*Work instructions*.
Take the data below. Output it exactly from its first line through the line containing "assert (c :: pre".
----- Records for this task -----
Lemma chain_NoDup cap fs s c cs : wf_fs cap fs → chain cap fs s c cs → NoDup cs.
Proof.
  intros Hwf. revert c. induction cs as [|x cs IH]; intros c Hc; [constructor|].
  pose proof Hc as (-> & _ & Hc'). constructor; [|by eapply IH].
  intros (pre & post & ->)%list_elem_of_split.
  assert (c :: pre ++ c :: post = c :: post) as E.
  { eapply chain_unique; [done|exact Hc|]. by apply (chain_suffix cap fs s c (c :: pre)). }
  apply (f_equal length) in E. len.
Qed.

Section free_chain.
Context {D : Type} `{!BlockDevice D, !BlockDeviceOk D}.
Context (fs : Fat16FileSystem) (Hwf : wf_fs (capacity D) fs).
Implicit Types (d : D) (s : disk).

(** The entries a chain can run through, used ones first to go. *)
Definition used_entries s : nat :=
  length (filter (λ x, fat_get fs s x ≠ 0) (seqZ 0 65536)).

Lemma used_entries_free s c :
  0 ≤ c < 65536 → is_sector (s (fat_lba fs c)) → fat_get fs s c ≠ 0 →
  (used_entries (fat_set fs s c 0) < used_entries s)%nat.
Proof.
  intros Hc Hs Hu. rw /used_entries.
  assert (seqZ 0 65536 = seqZ 0 c ++ c :: seqZ (c + 1) (65535 - c)) as ->.
  { replace 65536 with (c + (65536 - c)) by lia. rw seqZ_app; [lia..|]. f_equal.
    rw seqZ_head; [lia|]. f_equal. f_equal. lia. }
  rw !filter_app !filter_cons. rw (decide_True _ _ Hu).
  rw decide_False; [rw fat_get_set_eq; [done|lia|]; lia|].
  rw (filter_ext_in _ (λ x, fat_get fs s x ≠ 0) (seqZ 0 c)).
  { intros x Hx%elem_of_seqZ. by rw fat_get_set_ne; [lia..|]. }
  rw (filter_ext_in _ (λ x, fat_get fs s x ≠ 0) (seqZ (c + 1) _)).
  { intros x Hx%elem_of_seqZ. by rw fat_get_set_ne; [lia..|]. }
  len.
Qed.

Lemma fat_set_zero_mono s c x :
  0 ≤ c → is_sector (s (fat_lba fs c)) → 0 ≤ x →
  fat_get fs (fat_set fs s c 0) x = 0 ∨ fat_get fs (fat_set fs s c 0) x = fat_get fs s x.
Proof.
  intros Hc Hs Hx. destruct (decide (x = c)) as [->|Hne].
  - left. by apply fat_get_set_eq.
  - right. by apply fat_get_set_ne.
Qed.
(** Replacing the entry of a name by one of the same name. *)
Lemma lookup_replace s name ext p e e' :
  locate_file fs s name ext = Some (p, e) → is_sector (s p.1) → wf_entry e' →
  filename e' = name → extension e' = ext →
  lookup_file fs (dir_set s p e') name ext = Some e'.
Proof.
  intros Hloc Hs He' <- <-. destruct (located_entry _ _ _ _ _ Hloc Hs) as (Hp & _ & _ & _ & H0 & HE).
  rw /locate_file in Hloc. destruct (first_some _ _) as [o|] eqn:E; [|done]. simpl in Hloc. subst o.
  apply first_some_Some in E as (pre & q & post & E & Hq & Hpre).
  apply fmap_Some in Hq as ([e1|] & Hq & Hq'); simplify_eq/=.
  pose proof (NoDup_root_slots fs) as Hnd. rw E in Hnd. apply NoDup_app in Hnd as (_ & Hd & _).
  rw /lookup_file.
  assert (first_some (λ z, window_match (filename e') (extension e') (slot_window (dir_set s q e') z))
    (root_slots fs) = Some (Some e')) as ->; [|done].
  apply first_some_Some. exists pre, q, post. split; [done|]. split.
  - rw (slot_window_set s q e' fs Hp Hs He'). rw -(app_nil_r (DirectoryEntry_bytes e')).
    by apply window_match_entry.
  - intros z Hz. rw (slot_window_set_ne s q z e' fs Hp); [rw E; set_solver| |done..|].
    { intros <-. apply (Hd q Hz). set_solver. }
    specialize (Hpre z Hz). by rw fmap_None in Hpre.
Qed.

(** A search for another name gives the same answer after the replacement. *)
Lemma lookup_replace_other s name ext p e e' name' ext' :
  locate_file fs s name ext = Some (p, e) → is_sector (s p.1) → wf_entry e' →
  filename e' = name → extension e' = ext → (name, ext) ≠ (name', ext') →
  lookup_file fs (dir_set s p e') name' ext' = lookup_file fs s name' ext'.
Proof.
  intros Hloc Hs He' Hn Hx Hne.
  destruct (located_entry _ _ _ _ _ Hloc Hs) as (Hp & _ & _ & _ & H0 & HE).
  apply locate_lookup in Hloc as (_ & _ & Hm).
  assert (∀ w e1, window_match name ext w = Some (Some e1) → window_match name' ext' w = None) as Hno.
  { intros w e1 (-> & Hn1 & Hx1 & H01 & HE1)%window_match_entry_inv.
    destruct (window_match name' ext' w) as [[e2|]|] eqn:Hm2; [| |done].
    - apply window_match_entry_inv in Hm2 as (-> & Hn2 & Hx2 & _). congruence.
    - apply window_match_stop in Hm2. rw /window_free in Hm2.
      destruct (Z.eqb_spec (byte_at w 0) 0), (Z.eqb_spec (byte_at w 0) 229); done. }
  rw /lookup_file. f_equal. apply first_some_ext. intros z Hz.
  destruct (decide (z = p)) as [->|Hzp]; [|by rw (slot_window_set_ne s p z e' fs)].
  rw (slot_window_set s p e' fs Hp Hs He') (Hno _ _ Hm) -(app_nil_r (DirectoryEntry_bytes e')).
  eapply Hno. subst name ext. by apply window_match_entry.
Qed.
End replace.
(* ===== verification/FsRefine.v ===== *)
(** * The filesystem as a map from names to contents

    The abstract filesystem is a finite map from 8.3 names to byte strings.
    [represents] relates a disk to such a map; the theorems show that finding,
    reading, creating and overwriting a file act on the disk as lookup and
    insertion act on the map. *)

From S2P Require Import Prelude Device Str Fat16 FatTable FatDir FatFile FsSpec FsTheorems FsOverwrite.
#[local] Open Scope Z_scope.

(** Contents by name and extension. *)
Definition files : Type := gmap (list Z * list Z) (list Z).

(** A slot that was never used is followed only by such slots. *)
Definition clean (fs : Fat16FileSystem) (s : disk) : Prop :=
  ∀ pre p post, root_slots fs = pre ++ p :: post → byte_at (slot_window s p) 0 = 0x00 →
    ∀ q, q ∈ post → byte_at (slot_window s q) 0 = 0x00.

Record represents (cap : Z) (fs : Fat16FileSystem) (s : disk) (m : files) : Prop := {
  rp_clean : clean fs s;
  rp_none : ∀ n x, m !! (n, x) = None → lookup_file fs s n x = None;
  rp_some : ∀ n x b, m !! (n, x) = Some b → stored cap fs s n x b;
  (** no two files share a cluster *)
  rp_disj : ∀ n1 x1 e1 cs1 n2 x2 e2 cs2,
    lookup_file fs s n1 x1 = Some e1 → chain cap fs s (cluster_low e1) cs1 →
    lookup_file fs s n2 x2 = Some e2 → chain cap fs s (cluster_low e2) cs2 →
    (n1, x1) ≠ (n2, x2) → cs1 ## cs2;
}.

Section directory.
Context (fs : Fat16FileSystem).
Implicit Types (s : disk).

Lemma elem_mid_eq {X} (xs pre post pre' post' : list X) p :
  NoDup xs → xs = pre ++ p :: post → xs = pre' ++ p :: post' → pre = pre' ∧ post = post'.
Proof.
  intros Hnd -> E2. revert pre' E2 Hnd.
  induction pre as [|y pre IH]; intros [|z pre'] E2 Hnd; simpl in E2, Hnd.
  - by injection E2.
  - injection E2 as <- ->. apply NoDup_cons in Hnd as [Hn _]. set_solver.
  - injection E2 as -> <-. apply NoDup_cons in Hnd as [Hn _]. set_solver.
  - injection E2 as <- E2. apply NoDup_cons in Hnd as [_ Hnd].
    destruct (IH pre' E2 Hnd) as [-> ->]. done.
Qed.

Lemma clean_frame s s' : (∀ l, in_root fs l → s' l = s l) → clean fs s → clean fs s'.
Proof.
  intros Hs Hc pre p post E Hp q Hq.
  rw (slot_window_frame fs s s') in Hp; [rw E; set_solver|done|].
  rw (slot_window_frame fs s s'); [rw E; set_solver|done|]. by eapply Hc.
Qed.

(** Storing an entry with a proper name keeps the directory clean when no slot
    before it is unused. *)
Lemma clean_set s p e pre post :
  root_slots fs = pre ++ p :: post → is_sector (s p.1) → wf_entry e →
  byte_at (filename e) 0 ≠ 0x00 →
  (∀ q, q ∈ pre → byte_at (slot_window s q) 0 ≠ 0x00) →
  clean fs s → clean fs (dir_set s p e).
Proof.
  intros E Hs He H0 Hpre Hc pre' q post' E' Hq r Hr.
  assert (p ∈ root_slots fs) as Hp by (rw E; set_solver).
  assert (q ∈ root_slots fs) as Hqin by (rw E'; set_solver).
  assert (r ∈ root_slots fs) as Hrin by (rw E'; set_solver).
  destruct (decide (p = q)) as [<-|Hpq].
  { rw (slot_window_set s p e fs Hp Hs He) in Hq. exfalso. apply H0. rw -Hq.
    destruct He as [[Hl _] _ _ _ _]. rw /DirectoryEntry_bytes /byte_at lookup_app_l; [lia|done]. }
  rw (slot_window_set_ne s p q e fs) in Hq; [done..|].
  destruct (decide (p = r)) as [<-|Hpr].
  - exfalso. eapply (Hpre q); [|done].
    assert (q ∈ pre ++ p :: post) as [?|[->|Hqp]%elem_of_cons]%elem_of_app by (rw -E; done); [done..|].
    exfalso. apply list_elem_of_split in Hqp as (l1 & l2 & ->). rw E in E'.
    pose proof (NoDup_root_slots fs) as Hnd. rw E in Hnd.
    destruct (elem_mid_eq (pre ++ p :: l1 ++ q :: l2) (pre ++ p :: l1) l2 pre' post' q) as [_ <-];
      [done|by rw -assoc|done|].
    apply list_elem_of_split in Hr as (l3 & l4 & ->).
    apply NoDup_app in Hnd as (_ & _ & [Hn _]%NoDup_cons). set_solver.
  - rw (slot_window_set_ne s p r e fs); [done..|]. by eapply Hc.
Qed.

(** Replacing an entry by one of the same name. *)
Lemma clean_replace s name ext p e e' :
  locate_file fs s name ext = Some (p, e) → is_sector (s p.1) → wf_entry e' →
  filename e' = name → clean fs s → clean fs (dir_set s p e').
Proof.
  intros Hloc Hs He' Hn Hc.
  destruct (located_entry _ _ _ _ _ _ Hloc Hs) as (Hp & _ & _ & _ & H0 & _).
  pose proof Hloc as (_ & _ & (_ & _ & _ & Hp0 & _)%window_match_entry_inv)%locate_lookup.
  apply list_elem_of_split in Hp as (pre & post & E).
  eapply clean_set; [done..|by rw Hn| |done].
  intros q Hq Hq0. apply list_elem_of_split in Hq as (l1 & l2 & ->). apply Hp0.
  eapply (Hc l1 q (l2 ++ p :: post)); [by rw E -assoc|done|]. set_solver.
Qed.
-----
*Written response*.
Lemma chain_NoDup cap fs s c cs : wf_fs cap fs → chain cap fs s c cs → NoDup cs.
Proof.
  intros Hwf. revert c. induction cs as [|x cs IH]; intros c Hc; [constructor|].
  pose proof Hc as (-> & _ & Hc'). constructor; [|by eapply IH].
  intros (pre & post & ->)%list_elem_of_split.
  assert (c :: pre ++ c :: post = c :: post) as E.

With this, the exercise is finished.